═════ Task data ═════
(** *** The rows of a vertex label *)

(** The loop that fills [sortedExpressionCounts] before it is sorted, with
    the pairs (gene id, average expression).  Its counter [geneId] is a
    32-bit gene id: it is compared with the size of the vector, which is a
    64-bit number, and incremented modulo 2^32.  [fuel] is the number of
    tests of the loop condition that are run; [None] says that the loop has
    not been left by then. *)
Fixpoint expressionCounts_loop {V} (fuel : nat) (averageGeneExpression : list V)
    (geneId : GeneId) (sortedExpressionCounts : list (N * V))
    : option (list (N * V)) :=
  match fuel with
  | O => None
  | S fuel' =>
      if (geneId <? N.of_nat (length averageGeneExpression))%N then
        match averageGeneExpression !! N.to_nat geneId with
        | Some x =>
            expressionCounts_loop fuel' averageGeneExpression
              ((geneId + 1) mod 4294967296)%N
              (sortedExpressionCounts ++ [(geneId, x)])
        | None => None
        end
      else Some sortedExpressionCounts
  end.

(** The loop run for one test more than the vector has entries, which is
    what a counter that does not wrap around needs. *)
Definition expressionCounts {V} (averageGeneExpression : list V)
    : option (list (N * V)) :=
  expressionCounts_loop (Datatypes.S (length averageGeneExpression))
    averageGeneExpression 0%N [].

(** [OrderPairsBySecondGreater] is declared in the missing orderPairs.hpp;
    it is taken to be what its name says, [x.second > y.second]. *)
Definition OrderPairsBySecondGreater {S} (less : S → S → bool)
    (x y : N * S) : bool :=
  less y.2 x.2.

(** [p] may stand before [q] in a vector sorted with the comparator. *)
Definition sortedBefore {S} (less : S → S → bool) : relation (N * S) :=
  λ p q, OrderPairsBySecondGreater less q p = false.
═════
- _Aim of the task_
Of the lines above, output exactly those from the line bearing "not been left by then. *)" through the line bearing "(** [OrderPairsBySecondGreater] is", inclusive.

- _Completed task_
    not been left by then. *)
Fixpoint expressionCounts_loop {V} (fuel : nat) (averageGeneExpression : list V)
    (geneId : GeneId) (sortedExpressionCounts : list (N * V))
    : option (list (N * V)) :=
  match fuel with
  | O => None
  | S fuel' =>
      if (geneId <? N.of_nat (length averageGeneExpression))%N then
        match averageGeneExpression !! N.to_nat geneId with
        | Some x =>
            expressionCounts_loop fuel' averageGeneExpression
              ((geneId + 1) mod 4294967296)%N
              (sortedExpressionCounts ++ [(geneId, x)])
        | None => None
        end
      else Some sortedExpressionCounts
  end.

(** The loop run for one test more than the vector has entries, which is
    what a counter that does not wrap around needs. *)
Definition expressionCounts {V} (averageGeneExpression : list V)
    : option (list (N * V)) :=
  expressionCounts_loop (Datatypes.S (length averageGeneExpression))
    averageGeneExpression 0%N [].

(** [OrderPairsBySecondGreater] is declared in the missing orderPairs.hpp;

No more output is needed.